All lines below containing "Hremove" are to be listed.

___ Supplied material

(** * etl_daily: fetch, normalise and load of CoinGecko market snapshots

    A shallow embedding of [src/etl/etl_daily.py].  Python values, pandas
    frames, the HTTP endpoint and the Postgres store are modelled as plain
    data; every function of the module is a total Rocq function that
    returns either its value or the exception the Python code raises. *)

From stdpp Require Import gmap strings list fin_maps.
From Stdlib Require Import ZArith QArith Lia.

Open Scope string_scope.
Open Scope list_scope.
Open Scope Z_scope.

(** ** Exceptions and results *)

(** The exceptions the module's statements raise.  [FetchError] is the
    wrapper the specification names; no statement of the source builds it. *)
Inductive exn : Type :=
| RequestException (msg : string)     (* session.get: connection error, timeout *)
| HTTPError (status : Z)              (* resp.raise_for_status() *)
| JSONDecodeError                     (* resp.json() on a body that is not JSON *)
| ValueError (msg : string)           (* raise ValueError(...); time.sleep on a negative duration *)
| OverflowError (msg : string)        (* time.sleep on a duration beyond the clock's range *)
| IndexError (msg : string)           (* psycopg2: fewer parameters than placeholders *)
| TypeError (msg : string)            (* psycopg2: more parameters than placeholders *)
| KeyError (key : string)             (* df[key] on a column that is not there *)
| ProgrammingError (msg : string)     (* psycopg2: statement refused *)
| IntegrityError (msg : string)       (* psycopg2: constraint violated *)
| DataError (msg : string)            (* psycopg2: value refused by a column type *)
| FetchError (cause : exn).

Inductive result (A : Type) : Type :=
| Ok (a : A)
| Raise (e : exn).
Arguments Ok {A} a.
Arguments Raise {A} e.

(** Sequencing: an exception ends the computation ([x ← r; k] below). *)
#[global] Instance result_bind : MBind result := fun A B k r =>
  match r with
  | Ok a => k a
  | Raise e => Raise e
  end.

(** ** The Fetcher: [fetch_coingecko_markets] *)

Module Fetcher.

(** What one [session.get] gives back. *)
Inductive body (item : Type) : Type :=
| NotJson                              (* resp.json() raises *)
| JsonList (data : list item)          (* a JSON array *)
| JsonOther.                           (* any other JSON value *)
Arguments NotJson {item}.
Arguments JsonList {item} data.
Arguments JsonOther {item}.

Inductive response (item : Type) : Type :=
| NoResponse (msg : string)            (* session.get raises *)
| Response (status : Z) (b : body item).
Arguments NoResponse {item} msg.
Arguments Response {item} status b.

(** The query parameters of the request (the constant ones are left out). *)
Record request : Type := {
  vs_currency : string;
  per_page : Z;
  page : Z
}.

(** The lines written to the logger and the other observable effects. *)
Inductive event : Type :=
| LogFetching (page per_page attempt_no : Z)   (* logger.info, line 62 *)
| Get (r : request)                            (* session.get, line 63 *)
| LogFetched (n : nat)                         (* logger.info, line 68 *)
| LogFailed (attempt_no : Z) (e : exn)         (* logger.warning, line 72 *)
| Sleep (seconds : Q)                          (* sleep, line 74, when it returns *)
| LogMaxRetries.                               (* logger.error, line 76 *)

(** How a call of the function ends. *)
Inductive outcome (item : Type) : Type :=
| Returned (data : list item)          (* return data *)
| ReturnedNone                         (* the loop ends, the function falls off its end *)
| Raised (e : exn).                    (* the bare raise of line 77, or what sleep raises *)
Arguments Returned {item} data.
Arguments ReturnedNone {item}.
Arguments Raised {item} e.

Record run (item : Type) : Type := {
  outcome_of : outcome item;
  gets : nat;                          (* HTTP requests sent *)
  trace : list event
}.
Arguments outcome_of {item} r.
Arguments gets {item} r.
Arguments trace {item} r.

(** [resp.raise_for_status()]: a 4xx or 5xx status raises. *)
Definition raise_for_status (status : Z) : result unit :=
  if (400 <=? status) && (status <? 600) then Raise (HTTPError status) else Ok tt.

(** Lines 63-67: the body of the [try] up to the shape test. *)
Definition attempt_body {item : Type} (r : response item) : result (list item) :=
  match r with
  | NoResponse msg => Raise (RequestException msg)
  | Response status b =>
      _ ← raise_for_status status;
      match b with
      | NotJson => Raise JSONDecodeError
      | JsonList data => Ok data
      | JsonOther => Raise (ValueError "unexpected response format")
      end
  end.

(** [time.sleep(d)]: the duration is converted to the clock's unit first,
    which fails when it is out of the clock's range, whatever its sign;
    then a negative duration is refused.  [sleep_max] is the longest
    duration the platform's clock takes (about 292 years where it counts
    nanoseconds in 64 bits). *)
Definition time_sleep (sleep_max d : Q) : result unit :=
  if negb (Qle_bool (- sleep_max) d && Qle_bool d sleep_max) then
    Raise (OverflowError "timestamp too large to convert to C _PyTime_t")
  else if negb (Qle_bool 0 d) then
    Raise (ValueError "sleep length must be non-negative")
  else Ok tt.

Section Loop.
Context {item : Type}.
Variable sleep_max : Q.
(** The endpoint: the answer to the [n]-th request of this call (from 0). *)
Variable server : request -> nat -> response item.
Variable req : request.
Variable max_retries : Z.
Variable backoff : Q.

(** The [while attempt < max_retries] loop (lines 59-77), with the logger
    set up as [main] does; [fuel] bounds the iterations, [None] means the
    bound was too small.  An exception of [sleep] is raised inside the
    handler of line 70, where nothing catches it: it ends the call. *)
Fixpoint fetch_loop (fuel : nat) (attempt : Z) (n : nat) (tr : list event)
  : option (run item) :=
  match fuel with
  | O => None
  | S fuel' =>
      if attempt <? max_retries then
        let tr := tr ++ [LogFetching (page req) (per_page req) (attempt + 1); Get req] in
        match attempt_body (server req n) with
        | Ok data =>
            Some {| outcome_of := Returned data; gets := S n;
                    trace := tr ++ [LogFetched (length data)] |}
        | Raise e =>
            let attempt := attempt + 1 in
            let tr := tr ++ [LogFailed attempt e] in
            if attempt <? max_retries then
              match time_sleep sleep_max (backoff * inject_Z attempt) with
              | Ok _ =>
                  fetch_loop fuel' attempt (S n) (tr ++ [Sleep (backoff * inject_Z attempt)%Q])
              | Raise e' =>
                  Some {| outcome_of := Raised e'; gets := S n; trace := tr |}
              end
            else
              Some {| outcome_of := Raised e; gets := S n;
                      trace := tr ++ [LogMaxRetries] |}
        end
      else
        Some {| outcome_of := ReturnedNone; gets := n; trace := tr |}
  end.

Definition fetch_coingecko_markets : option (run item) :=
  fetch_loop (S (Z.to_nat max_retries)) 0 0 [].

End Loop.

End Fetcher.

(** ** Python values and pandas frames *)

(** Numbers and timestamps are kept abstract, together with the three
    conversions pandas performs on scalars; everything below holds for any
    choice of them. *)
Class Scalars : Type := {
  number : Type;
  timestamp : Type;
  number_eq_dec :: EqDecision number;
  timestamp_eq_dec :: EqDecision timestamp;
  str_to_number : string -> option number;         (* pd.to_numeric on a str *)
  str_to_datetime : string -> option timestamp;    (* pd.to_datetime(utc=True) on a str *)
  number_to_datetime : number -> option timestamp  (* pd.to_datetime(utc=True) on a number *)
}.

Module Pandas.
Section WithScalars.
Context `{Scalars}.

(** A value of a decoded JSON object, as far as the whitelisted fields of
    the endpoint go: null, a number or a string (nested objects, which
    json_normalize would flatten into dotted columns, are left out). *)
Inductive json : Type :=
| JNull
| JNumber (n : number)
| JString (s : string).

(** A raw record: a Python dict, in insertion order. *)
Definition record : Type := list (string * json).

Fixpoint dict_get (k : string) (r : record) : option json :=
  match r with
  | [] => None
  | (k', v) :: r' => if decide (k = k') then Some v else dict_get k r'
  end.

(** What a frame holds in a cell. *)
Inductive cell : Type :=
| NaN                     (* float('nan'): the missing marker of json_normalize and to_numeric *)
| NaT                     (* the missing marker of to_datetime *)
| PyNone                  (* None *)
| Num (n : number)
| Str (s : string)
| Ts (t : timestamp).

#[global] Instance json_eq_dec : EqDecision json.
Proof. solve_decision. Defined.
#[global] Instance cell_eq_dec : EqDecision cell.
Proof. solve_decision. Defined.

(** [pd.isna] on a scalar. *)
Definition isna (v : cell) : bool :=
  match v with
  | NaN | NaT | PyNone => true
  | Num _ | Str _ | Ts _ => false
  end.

______
___ Supplied material

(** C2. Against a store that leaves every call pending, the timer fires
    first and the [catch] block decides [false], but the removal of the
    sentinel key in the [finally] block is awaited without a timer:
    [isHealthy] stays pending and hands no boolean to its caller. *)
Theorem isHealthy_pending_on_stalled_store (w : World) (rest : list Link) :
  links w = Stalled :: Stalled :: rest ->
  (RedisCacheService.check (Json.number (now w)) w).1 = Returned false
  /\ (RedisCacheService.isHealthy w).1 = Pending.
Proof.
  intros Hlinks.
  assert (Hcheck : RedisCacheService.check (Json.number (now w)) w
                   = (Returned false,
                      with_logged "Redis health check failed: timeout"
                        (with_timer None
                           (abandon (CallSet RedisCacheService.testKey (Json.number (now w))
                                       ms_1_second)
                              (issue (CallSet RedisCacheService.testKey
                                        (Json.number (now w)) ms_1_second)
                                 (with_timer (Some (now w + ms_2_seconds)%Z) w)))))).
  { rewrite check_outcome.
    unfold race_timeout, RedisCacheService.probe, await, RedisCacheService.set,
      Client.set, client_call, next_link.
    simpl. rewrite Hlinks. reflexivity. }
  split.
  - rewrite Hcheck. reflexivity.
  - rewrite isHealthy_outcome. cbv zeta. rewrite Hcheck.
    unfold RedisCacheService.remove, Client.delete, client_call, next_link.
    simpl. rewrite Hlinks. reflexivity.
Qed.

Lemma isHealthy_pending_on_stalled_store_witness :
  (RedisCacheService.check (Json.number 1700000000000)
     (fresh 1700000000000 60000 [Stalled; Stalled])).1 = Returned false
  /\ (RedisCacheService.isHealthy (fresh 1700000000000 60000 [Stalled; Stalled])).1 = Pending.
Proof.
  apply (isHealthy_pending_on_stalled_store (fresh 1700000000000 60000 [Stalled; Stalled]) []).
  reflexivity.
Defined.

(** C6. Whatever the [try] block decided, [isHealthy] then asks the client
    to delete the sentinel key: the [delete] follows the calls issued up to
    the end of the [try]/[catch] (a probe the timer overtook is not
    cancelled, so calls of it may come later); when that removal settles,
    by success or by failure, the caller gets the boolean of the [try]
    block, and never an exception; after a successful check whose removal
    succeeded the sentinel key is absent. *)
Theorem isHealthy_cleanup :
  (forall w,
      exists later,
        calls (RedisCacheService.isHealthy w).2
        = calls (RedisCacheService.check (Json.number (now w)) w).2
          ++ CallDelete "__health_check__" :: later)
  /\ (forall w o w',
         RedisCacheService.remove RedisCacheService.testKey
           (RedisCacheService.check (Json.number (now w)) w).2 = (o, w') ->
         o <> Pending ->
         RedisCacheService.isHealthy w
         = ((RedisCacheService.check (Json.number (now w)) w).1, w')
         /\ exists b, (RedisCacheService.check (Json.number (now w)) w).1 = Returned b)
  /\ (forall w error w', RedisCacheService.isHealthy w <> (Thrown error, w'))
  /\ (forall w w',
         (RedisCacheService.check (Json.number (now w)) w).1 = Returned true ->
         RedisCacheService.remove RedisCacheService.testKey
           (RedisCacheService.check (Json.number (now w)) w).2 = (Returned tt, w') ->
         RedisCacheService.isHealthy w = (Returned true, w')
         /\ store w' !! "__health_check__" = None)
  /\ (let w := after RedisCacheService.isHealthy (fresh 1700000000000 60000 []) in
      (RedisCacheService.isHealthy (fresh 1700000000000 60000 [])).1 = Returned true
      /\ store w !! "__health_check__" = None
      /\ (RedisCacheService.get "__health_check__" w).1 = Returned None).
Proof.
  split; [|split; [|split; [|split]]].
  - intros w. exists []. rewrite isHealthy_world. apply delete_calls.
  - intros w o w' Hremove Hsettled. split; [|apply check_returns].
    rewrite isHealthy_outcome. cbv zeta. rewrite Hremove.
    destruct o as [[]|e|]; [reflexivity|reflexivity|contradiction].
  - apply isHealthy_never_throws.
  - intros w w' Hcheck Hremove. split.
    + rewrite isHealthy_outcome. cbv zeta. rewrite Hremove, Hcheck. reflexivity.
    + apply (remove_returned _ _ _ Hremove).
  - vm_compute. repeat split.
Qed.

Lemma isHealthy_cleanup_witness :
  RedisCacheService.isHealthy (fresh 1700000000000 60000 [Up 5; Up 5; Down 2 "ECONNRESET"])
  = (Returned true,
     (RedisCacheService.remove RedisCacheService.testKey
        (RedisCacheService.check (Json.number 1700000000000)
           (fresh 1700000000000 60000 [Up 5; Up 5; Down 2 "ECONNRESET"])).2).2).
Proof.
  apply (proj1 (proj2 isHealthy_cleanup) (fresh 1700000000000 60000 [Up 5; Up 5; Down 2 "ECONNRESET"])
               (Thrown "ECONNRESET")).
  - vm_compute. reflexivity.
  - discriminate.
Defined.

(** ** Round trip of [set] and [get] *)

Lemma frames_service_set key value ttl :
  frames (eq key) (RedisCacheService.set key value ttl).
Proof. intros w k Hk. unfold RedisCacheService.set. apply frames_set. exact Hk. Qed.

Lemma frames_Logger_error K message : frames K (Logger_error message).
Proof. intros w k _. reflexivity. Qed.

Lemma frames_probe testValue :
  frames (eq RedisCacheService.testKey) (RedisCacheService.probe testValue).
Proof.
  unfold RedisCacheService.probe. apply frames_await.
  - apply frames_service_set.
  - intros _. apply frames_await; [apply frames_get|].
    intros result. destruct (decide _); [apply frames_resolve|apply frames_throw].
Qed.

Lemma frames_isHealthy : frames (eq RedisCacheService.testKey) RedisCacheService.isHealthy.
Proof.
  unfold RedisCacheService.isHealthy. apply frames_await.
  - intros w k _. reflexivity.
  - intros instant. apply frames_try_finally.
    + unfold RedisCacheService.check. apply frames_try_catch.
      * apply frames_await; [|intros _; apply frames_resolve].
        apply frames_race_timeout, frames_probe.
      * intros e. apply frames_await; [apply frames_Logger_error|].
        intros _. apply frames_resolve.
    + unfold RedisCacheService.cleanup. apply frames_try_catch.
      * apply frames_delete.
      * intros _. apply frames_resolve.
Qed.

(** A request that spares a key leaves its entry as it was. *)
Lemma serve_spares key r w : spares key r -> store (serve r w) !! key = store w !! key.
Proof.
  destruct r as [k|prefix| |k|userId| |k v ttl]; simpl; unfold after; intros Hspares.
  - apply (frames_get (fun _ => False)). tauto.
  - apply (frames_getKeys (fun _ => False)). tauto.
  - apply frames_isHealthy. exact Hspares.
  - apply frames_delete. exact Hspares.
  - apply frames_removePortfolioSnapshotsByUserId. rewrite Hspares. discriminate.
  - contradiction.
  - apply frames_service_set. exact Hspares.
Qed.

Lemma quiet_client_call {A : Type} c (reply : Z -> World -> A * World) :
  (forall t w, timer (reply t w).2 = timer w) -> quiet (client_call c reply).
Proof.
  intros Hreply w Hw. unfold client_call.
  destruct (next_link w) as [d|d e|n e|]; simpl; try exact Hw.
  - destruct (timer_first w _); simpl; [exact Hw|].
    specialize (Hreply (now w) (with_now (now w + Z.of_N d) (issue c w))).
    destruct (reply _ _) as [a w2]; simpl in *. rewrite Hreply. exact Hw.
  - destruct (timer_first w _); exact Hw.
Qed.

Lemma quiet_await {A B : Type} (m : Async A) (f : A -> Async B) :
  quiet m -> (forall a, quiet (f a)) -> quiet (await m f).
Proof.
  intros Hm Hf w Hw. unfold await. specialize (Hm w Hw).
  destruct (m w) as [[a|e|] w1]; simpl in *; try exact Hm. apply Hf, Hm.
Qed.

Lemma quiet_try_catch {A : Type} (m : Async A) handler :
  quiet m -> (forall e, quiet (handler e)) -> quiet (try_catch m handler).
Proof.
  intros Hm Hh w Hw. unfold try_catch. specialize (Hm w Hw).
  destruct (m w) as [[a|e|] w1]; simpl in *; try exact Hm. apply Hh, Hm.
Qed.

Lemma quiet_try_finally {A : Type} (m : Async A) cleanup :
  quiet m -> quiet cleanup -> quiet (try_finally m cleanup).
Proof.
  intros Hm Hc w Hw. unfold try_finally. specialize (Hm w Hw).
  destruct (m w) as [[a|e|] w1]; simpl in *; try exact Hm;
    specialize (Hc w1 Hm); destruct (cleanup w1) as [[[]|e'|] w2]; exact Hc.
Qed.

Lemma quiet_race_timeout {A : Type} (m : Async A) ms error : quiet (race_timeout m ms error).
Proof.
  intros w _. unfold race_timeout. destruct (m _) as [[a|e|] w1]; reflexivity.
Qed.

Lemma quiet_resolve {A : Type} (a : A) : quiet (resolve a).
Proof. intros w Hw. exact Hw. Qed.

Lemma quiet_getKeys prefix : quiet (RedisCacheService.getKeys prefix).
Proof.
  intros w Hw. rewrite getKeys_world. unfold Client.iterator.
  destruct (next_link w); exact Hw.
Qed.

______
___ Supplied material

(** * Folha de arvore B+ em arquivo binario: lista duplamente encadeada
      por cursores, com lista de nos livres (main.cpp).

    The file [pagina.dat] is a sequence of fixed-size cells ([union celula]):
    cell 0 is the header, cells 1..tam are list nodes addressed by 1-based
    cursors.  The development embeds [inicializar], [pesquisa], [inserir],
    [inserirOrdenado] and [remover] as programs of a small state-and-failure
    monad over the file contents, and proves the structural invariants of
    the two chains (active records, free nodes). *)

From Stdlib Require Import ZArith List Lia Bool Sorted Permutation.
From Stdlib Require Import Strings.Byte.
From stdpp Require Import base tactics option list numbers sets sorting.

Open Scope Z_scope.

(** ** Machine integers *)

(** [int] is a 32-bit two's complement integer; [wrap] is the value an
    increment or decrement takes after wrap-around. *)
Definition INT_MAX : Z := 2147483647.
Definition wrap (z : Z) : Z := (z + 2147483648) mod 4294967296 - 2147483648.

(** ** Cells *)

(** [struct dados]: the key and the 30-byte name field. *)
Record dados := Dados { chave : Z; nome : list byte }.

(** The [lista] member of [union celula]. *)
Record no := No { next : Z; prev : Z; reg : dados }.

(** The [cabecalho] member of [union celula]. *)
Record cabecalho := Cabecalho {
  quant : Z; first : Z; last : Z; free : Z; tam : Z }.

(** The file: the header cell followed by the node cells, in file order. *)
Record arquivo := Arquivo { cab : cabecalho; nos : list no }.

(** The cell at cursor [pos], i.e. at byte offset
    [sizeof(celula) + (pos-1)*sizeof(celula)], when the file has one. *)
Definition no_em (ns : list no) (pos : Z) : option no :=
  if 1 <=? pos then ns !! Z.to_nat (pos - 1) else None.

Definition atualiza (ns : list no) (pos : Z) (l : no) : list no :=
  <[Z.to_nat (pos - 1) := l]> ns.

______

## Task output:
  - intros w o w' Hremove Hsettled. split; [|apply check_returns].
    rewrite isHealthy_outcome. cbv zeta. rewrite Hremove.
  - intros w w' Hcheck Hremove. split.
    + rewrite isHealthy_outcome. cbv zeta. rewrite Hremove, Hcheck. reflexivity.
    + apply (remove_returned _ _ _ Hremove).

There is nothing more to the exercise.